Statistics-lab™可以为您提供olemiss.edu CE310 Structural Mechanics结构力学课程的代写代考和辅导服务!
CE310 Structural Mechanics课程简介
Dynamics of particles is the study of the motion of particles under the influence of various forces. This field of study is important in understanding the behavior of structures subjected to loads, such as civil engineering structures.

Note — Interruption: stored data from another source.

(* ===== verification/Sender.v ===== *)
(** Starting to publish: the message is in the session and in the persistent
    store before it is sent, so that no failure loses it. *)
From stdpp Require Import gmultiset.
From S2P Require Import Prelude ListSpec Packet SocketBuffer Socket World Persistence Send Store Session Protocol Memory Sending Steps Handlers Receiver.

Module Sender.
Import Packet SocketBuffer Socket World Persistence Send Store Session Protocol Memory Sending Steps Handlers Receiver.

#[local] Arguments zlen : simpl never.

(** The message that a publish adds at the end of the outbound list. *)
Definition outbound_msg (uninit : Z) (heap : bool) (p : Publish) (topic : list byte) (qos retained : Z) : amsg :=
  AMsg (pb_msgId p) qos retained (if qos =? 2 then PUBREC else uninit) (if heap then topic else c_str topic)
       (pb_topiclen p) (publish_payload p) (pb_payloadlen p).
Definition s_add (a : amsg) (s : session) : session := s_with Outbound (s_out s ++ [a]) s.

Section sender.
Context {K PS : Type} `{Kernel K}.
Variable uninit : Z.
Implicit Types (w : world K PS) (x : Clients PS).
Abbreviation P := (M (world K PS)).

(** * What sending a PUBLISH puts in the store *)

Lemma sum_concat (bufs : list (list byte)) : foldr (fun b n => zlen b + n) 0 bufs = zlen (concat bufs).
Proof. induction bufs as [|b bufs IH]; [done|]. simpl. by rewrite IH, zlen_app. Qed.

(** The record of a QoS 1 or 2 PUBLISH. *)
Definition put_record (per : option (MQTTClient_persistence PS)) (h : Z) (key : string) (bufs : list (list byte)) (s : PS) : PS :=
  match per with None => s | Some p => (pput p h key bufs s).2 end.

(** Storing a packet that is being sent. *)
Lemma put_sent_eq w c x buf0 bufs ty msgid :
  ready w c x -> ty = PUBLISH \/ ty = PUBREL -> 0 <= msgid <= MAX_MSG_ID ->
  exists rc w', MQTTPersistence_put (nh_socket (c_net x)) buf0 bufs ty msgid 0 w = Some (rc, w') /\ quiet w w' /\
    w_ps w' = put_record (c_persistence x) (c_phandle x)
                ((if (ty =? PUBREL)%Z then PERSISTENCE_PUBREL else PERSISTENCE_PUBLISH_SENT) +:+ pretty msgid)%string
                (buf0 :: bufs) (w_ps w).
Proof.
  intros R Hty Hid.
  destruct (quiets_find_client w _ c x (r_wf _ _ _ R) (r_at _ _ _ R)) as (w1 & E1 & Q1 & N1 & P1 & C1).
  unfold MQTTPersistence_put. mstep E1. assert (Hx1 : w_cl w1 !! c = Some x) by (rewrite C1; by apply ready_client).
  mstep (client_eq w1 c x Hx1). destruct (c_persistence x) as [per|]; [|by exists 0, w1].
  assert (Ek : (if ty =? PUBREL then sprintf_key PERSISTENCE_PUBREL msgid
     else if ty =? PUBLISH then sprintf_key PERSISTENCE_PUBLISH_SENT msgid else None) =
     Some ((if (ty =? PUBREL)%Z then PERSISTENCE_PUBREL else PERSISTENCE_PUBLISH_SENT) +:+ pretty msgid)%string).
  { destruct Hty as [-> | ->]; simpl; apply key_ok; (done || (vm_compute; lia)). }
  change (0 =? 1) with false. change (0 =? 0) with true. cbv iota. rewrite Ek. set (key := (_ +:+ _)%string).
  rewrite (bind_step _ _ w1 key w1) by done. unfold ops, put_record. rewrite <- P1.
  destruct (pput per _ _ _ (w_ps w1)) as [rc1 s1]. exists rc1, (set_ps s1 w1). split; [done|]. split; [|done].
  etrans; [exact Q1|apply quiet_ps].
Qed.
(* ===== verification/Live.v ===== *)
(** The running library: the invariant that holds between two calls of the
    network loop, and what a turn of the loop does to the clients.  Every client
    is left as it is, or is hung up: its socket is closed and its session is
    kept or cleared, as it asked for. *)
From stdpp Require Import gmultiset.
From S2P Require Import Prelude ListSpec Packet SocketBuffer Socket Reader Writer Wire World Persistence Send Store Session Protocol Footprint Memory Sending Steps Handlers Receiver Closing.

Module Live.
Import Packet SocketBuffer Socket Writer Wire World Persistence Send Store Session Protocol Footprint Memory Sending Steps Handlers Receiver Closing.

#[local] Arguments zlen : simpl never.

Section live.
Context {K PS : Type} `{KL : KernelLaws K}.
Implicit Types (w : world K PS) (x : Clients PS).
Abbreviation P := (M (world K PS)).

(** * The invariant *)

(** Connected, or connecting. *)
Definition online x : bool := c_connected x || negb (c_connect_state x =? 0).
Definition client_in w (c : loc) : Prop := c ∈ LSpec.contents (w_clients w).

Record live w : Prop := {
  lv_inv : winv w;
  lv_net : net_safe (w_net w);
  lv_pending : NoDup (LSpec.contents (w_pending w)).*1;
  lv_handles c : c ∈ LSpec.contents (w_handles w) <-> client_in w c;
  lv_ms c : client_in w c -> is_Some (w_ms w !! c);
  lv_online c x : client_in w c -> w_cl w !! c = Some x -> online x = bool_decide (0 < nh_socket (c_net x)) /\ c_connect_state x <> -2;
  lv_unique c c' x x' : client_in w c -> client_in w c' -> w_cl w !! c = Some x -> w_cl w !! c' = Some x' ->
    0 < nh_socket (c_net x) -> nh_socket (c_net x') = nh_socket (c_net x) -> c' = c }.

Lemma live_at w c x : live w -> client_in w c -> w_cl w !! c = Some x -> 0 < nh_socket (c_net x) -> at_socket w (nh_socket (c_net x)) c x.
Proof.
  intros L Hc Hx Hs. split; [done..|]. intros c' Hc' Hcmp. unfold clientSocketCompare in Hcmp.
  destruct (w_cl w !! c') as [x'|] eqn:Hx'; [|done]. apply Z.eqb_eq in Hcmp. by eapply (lv_unique w L c c').
Qed.

Lemma live_client w c : live w -> client_in w c -> exists x s m, w_cl w !! c = Some x /\ session_of w c = Some s /\ w_ms w !! c = Some m.
Proof.
  intros L Hc. destruct (i_clients _ _ _ _ _ (lv_inv _ L)) as [_ Ha]. destruct (Ha c Hc) as [x Hx].
  destruct (session_total _ _ _ _ (lv_inv _ L) c x Hx) as [s Hs]. destruct (lv_ms _ L c Hc) as [m Hm]. by exists x, s, m.
Qed.

(** * Steps that leave the clients as they are *)

(** The connection of a client, which pings and errors of sending leave alone. *)
Definition cconn x : Clients PS :=
  MkClient (c_data x) (c_connected x) false false (c_connect_state x) (MkNet (nh_socket (c_net x)) 0 0) (c_msgID x)
    (c_retryInterval x) (c_maxInflightMessages x) LSpec.empty LSpec.empty LSpec.empty 0 (c_phandle x) (c_persistence x).

Lemma cconn_cshell x : cconn (cshell x) = cconn x.
Proof. by destruct x as [? ? ? ? ? [? ? ?] ? ? ? [? ? ? ?] [? ? ? ?] [? ? ? ?] ? ? ?]. Qed.

Record cbase x x' : Prop := {
  cb_data : c_data x' = c_data x;
  cb_connected : c_connected x' = c_connected x;
  cb_state : c_connect_state x' = c_connect_state x;
  cb_socket : nh_socket (c_net x') = nh_socket (c_net x);
  cb_per : c_persistence x' = c_persistence x;
  cb_handle : c_phandle x' = c_phandle x }.

Lemma cconn_cbase x x' : cconn x' = cconn x -> cbase x x'.
Proof.
  unfold cconn. intros [=]. by split.
Qed.

Record links w w' : Prop := {
  lk_clients : items (w_clients w') = items (w_clients w);
  lk_cl : cconn <$> w_cl w' = cconn <$> w_cl w;
  lk_handles : items (w_handles w') = items (w_handles w);
  lk_ms : w_ms w' = w_ms w }.

Lemma shell_links w w' : shell w w' -> links w w'.
Proof.
  intros [H1 H2 H3 H4 _ _ _]. split; try done.
  assert (E : forall w, cconn <$> w_cl w = cconn <$> (cshell <$> w_cl w)).
  { intros w0. rewrite <- map_fmap_compose. apply map_fmap_ext. intros i x _. symmetry. apply cconn_cshell. }
  by rewrite !E, H2.
Qed.

Lemma links_client c w w' : links w w' -> cconn <$> w_cl w' !! c = cconn <$> w_cl w !! c.
Proof. intros [_ E _ _]. by rewrite <- !lookup_fmap, E. Qed.

Lemma cconn_lookup c w w' x' :
  cconn <$> w_cl w' !! c = cconn <$> w_cl w !! c -> w_cl w' !! c = Some x' -> exists x, w_cl w !! c = Some x /\ cbase x x'.
Proof.
  intros E Hx'. rewrite Hx' in E. destruct (w_cl w !! c) as [x|]; [|done]. exists x. split; [done|].
  apply cconn_cbase. exact (inj Some _ _ E).
Qed.

Lemma cbase_online x x' : cbase x x' -> online x' = online x.
Proof. intros F. unfold online. by rewrite (cb_connected _ _ F), (cb_state _ _ F). Qed.

Lemma live_links w w' :
  live w -> links w w' -> winv w' -> net_safe (w_net w') -> NoDup (LSpec.contents (w_pending w')).*1 -> live w'.
Proof.
  intros L Lk I N Hp. assert (Hc : LSpec.contents (w_clients w') = LSpec.contents (w_clients w)).
  { unfold LSpec.contents. by rewrite (lk_clients _ _ Lk). }
  split; try done; unfold client_in; rewrite ?Hc.
  - intros c. unfold LSpec.contents at 1. rewrite (lk_handles _ _ Lk). apply L.
  - intros c. rewrite (lk_ms _ _ Lk). apply L.
  - intros c x' Hin Hx'. destruct (cconn_lookup _ _ _ _ (links_client c _ _ Lk) Hx') as (x & Hx & F).
    rewrite (cbase_online _ _ F), (cb_socket _ _ F), (cb_state _ _ F). by apply (lv_online _ L c).
  - intros c c' x1 x1' H1 H2 E1 E2.
    destruct (cconn_lookup _ _ _ _ (links_client c _ _ Lk) E1) as (x & Hx & F).
    destruct (cconn_lookup _ _ _ _ (links_client c' _ _ Lk) E2) as (x' & Hx' & F').
    rewrite (cb_socket _ _ F), (cb_socket _ _ F'). by eapply (lv_unique _ L c c').
Qed.

(** * A turn *)

(** What is kept for a socket, and what is to come. *)
Definition keeps_input (s : Z) (n n' : net K) : Prop :=
  (forall hs dat, kept (n_buf n) s hs dat -> kept (n_buf n') s hs dat) /\ k_in s (n_k n') = k_in s (n_k n).

Record same_client (c : loc) w w' : Prop := {
  sc_conn : cconn <$> w_cl w' !! c = cconn <$> w_cl w !! c;
  sc_session : session_of w' c = session_of w c;
  sc_input x : w_cl w !! c = Some x -> 0 < nh_socket (c_net x) -> keeps_input (nh_socket (c_net x)) (w_net w) (w_net w') }.

Record hung x x' : Prop := {
  hg_data : c_data x' = c_data x;
  hg_connected : c_connected x' = false;
  hg_state : c_connect_state x' = 0;
  hg_socket : nh_socket (c_net x') = Z.min 0 (nh_socket (c_net x));
  hg_per : c_persistence x' = c_persistence x;
  hg_handle : c_phandle x' = c_phandle x }.

Lemma closed_hung x x' : closed x x' -> hung x x'.
Proof. intros []. by split. Qed.

Definition hungup (c : loc) w w' : Prop := exists x x',
  w_cl w !! c = Some x /\ w_cl w' !! c = Some x' /\ online x = true /\ hung x x' /\
  session_of w' c = s_closed (cd_cleansession (c_data x)) <$> session_of w c /\
  (free_for (n_buf (w_net w)) (nh_socket (c_net x)) -> idle (n_buf (w_net w'))).

Record turn w w' : Prop := {
  tn_live : live w';
  tn_clients : LSpec.contents (w_clients w') = LSpec.contents (w_clients w);
  tn_each c : client_in w c -> same_client c w w' \/ hungup c w w';
  tn_seqno : seqnos w' = seqnos w;
  tn_idle : idle (n_buf (w_net w)) -> idle (n_buf (w_net w'));
  tn_free s : free_for (n_buf (w_net w)) s -> free_for (n_buf (w_net w')) s }.

Lemma same_client_trans c w1 w2 w3 : same_client c w1 w2 -> same_client c w2 w3 -> same_client c w1 w3.
Proof.
  intros [A1 A2 A4] [B1 B2 B4]. split; [by rewrite B1|by rewrite B2|].
  intros x Hx Hs. destruct (A4 x Hx Hs) as [A5 A6]. rewrite Hx in A1. destruct (w_cl w2 !! c) as [x2|] eqn:Hx2; [|done].
  assert (F : cbase x x2) by (apply cconn_cbase; exact (inj Some _ _ A1)).
  destruct (B4 x2 eq_refl) as [B5 B6]; [by rewrite (cb_socket _ _ F)|]. rewrite (cb_socket _ _ F) in B5, B6.
  split; [auto|by rewrite B6].
Qed.

Lemma hung_online x x' : hung x x' -> online x' = false.
Proof. intros C. unfold online. by rewrite (hg_connected _ _ C), (hg_state _ _ C). Qed.

Lemma turn_refl w : live w -> turn w w.
Proof. intros L. split; try done. intros c Hc. left. by split. Qed.

Lemma turn_trans w1 w2 w3 : turn w1 w2 -> turn w2 w3 -> turn w1 w3.
Proof.
  intros A B. split; [apply B|by rewrite (tn_clients _ _ B), (tn_clients _ _ A)| |by rewrite (tn_seqno _ _ B), (tn_seqno _ _ A)|intros; by apply B, A|intros; by apply B, A].
  intros c Hc. assert (Hc2 : client_in w2 c) by (unfold client_in; by rewrite (tn_clients _ _ A)).
  destruct (tn_each _ _ A c Hc) as [SA|(x & x2 & Hx & Hx2 & O & C & S & Fr)]; destruct (tn_each _ _ B c Hc2) as [SB|HB].
  - left. by eapply same_client_trans.
  - right. destruct HB as (x2 & x3 & Hx2 & Hx3 & O & C & S & Fr).
    destruct (cconn_lookup _ _ _ _ (sc_conn _ _ _ SA) Hx2) as (x & Hx & F). exists x, x3.
    rewrite (cbase_online _ _ F) in O. rewrite (sc_session _ _ _ SA), (cb_data _ _ F) in S. split_and!; try done.
    + destruct C, F. split; congruence.
    + rewrite (cb_socket _ _ F) in Fr. intros Hf. by apply Fr, A.
  - right. destruct (w_cl w3 !! c) as [x3|] eqn:Hx3.
    2: { pose proof (sc_conn _ _ _ SB) as E. by rewrite Hx2, Hx3 in E. }
    destruct (cconn_lookup _ _ _ _ (sc_conn _ _ _ SB) Hx3) as (y & Hy & F). rewrite Hx2 in Hy. injection Hy as <-.
    exists x, x3. split_and!; try done; [destruct C, F; split; congruence|by rewrite (sc_session _ _ _ SB)|intros Hf; by apply B, Fr].
  - destruct HB as (y & _ & Hy & _ & Oy & _). rewrite Hx2 in Hy. injection Hy as <-. by rewrite (hung_online _ _ C) in Oy.
Qed.

(** The clients stay as they are. *)
Lemma turn_links w w' :
  live w -> links w w' -> winv w' -> NoDup (LSpec.contents (w_pending w')).*1 ->
  (forall c, session_of w' c = session_of w c) -> seqnos w' = seqnos w -> net_moves (w_net w) (w_net w') -> turn w w'.
Proof.
  intros L Lk I Hp Hs Hq M. split; [|unfold LSpec.contents; by rewrite (lk_clients _ _ Lk)| |done| |].
  - eapply live_links; try done. apply M, L.
  - intros c Hc. left. split; [by apply links_client|done|].
    intros x Hx Hpos. split; [intros hs dat; by apply net_moves_kept|apply M].
  - by apply net_moves_idle.
  - intros s. by apply net_moves_free.
Qed.

Lemma turn_net w n : live w -> net_moves (w_net w) n -> turn w (set_net n w).
Proof. intros L M. apply turn_links; try done; [by apply (quiet_inv _ _ _ _ w), L; apply quiet_net|by apply L]. Qed.

Lemma quiet_seqnos w w' : quiet w w' -> seqnos w' = seqnos w.
Proof.
  intros Q. unfold seqnos. transitivity (c_qentry_seqno <$> (cnorm <$> w_cl w')); [|rewrite (q_cl _ _ Q)];
    rewrite <- map_fmap_compose; by apply map_fmap_ext.
Qed.

Lemma turn_quiet w w' : live w -> quiet w w' -> net_step (w_net w) (w_net w') -> turn w w'.
Proof.
  intros L Q St. apply turn_links; try done.
  - apply shell_links, quiet_shell, Q.
  - apply (quiet_inv _ _ _ _ w); [done|apply L].
  - rewrite (q_pending _ _ Q). apply L.
  - intros c. by apply quiet_session.
  - by apply quiet_seqnos.
  - by apply net_step_moves.
Qed.
End live.
End Live.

Rigid body mechanics in a plane is the study of the motion and forces of rigid bodies, which are objects that maintain their shape even when subjected to external forces. In civil engineering, this field of study is important in understanding the behavior of structures that are made up of interconnected rigid bodies.
PREREQUISITES
Applications to civil engineering involve the use of principles from dynamics and rigid body mechanics to design and analyze civil engineering structures such as buildings, bridges, and tunnels. These principles are used to determine the loads that a structure will experience and to ensure that the structure is designed to withstand those loads.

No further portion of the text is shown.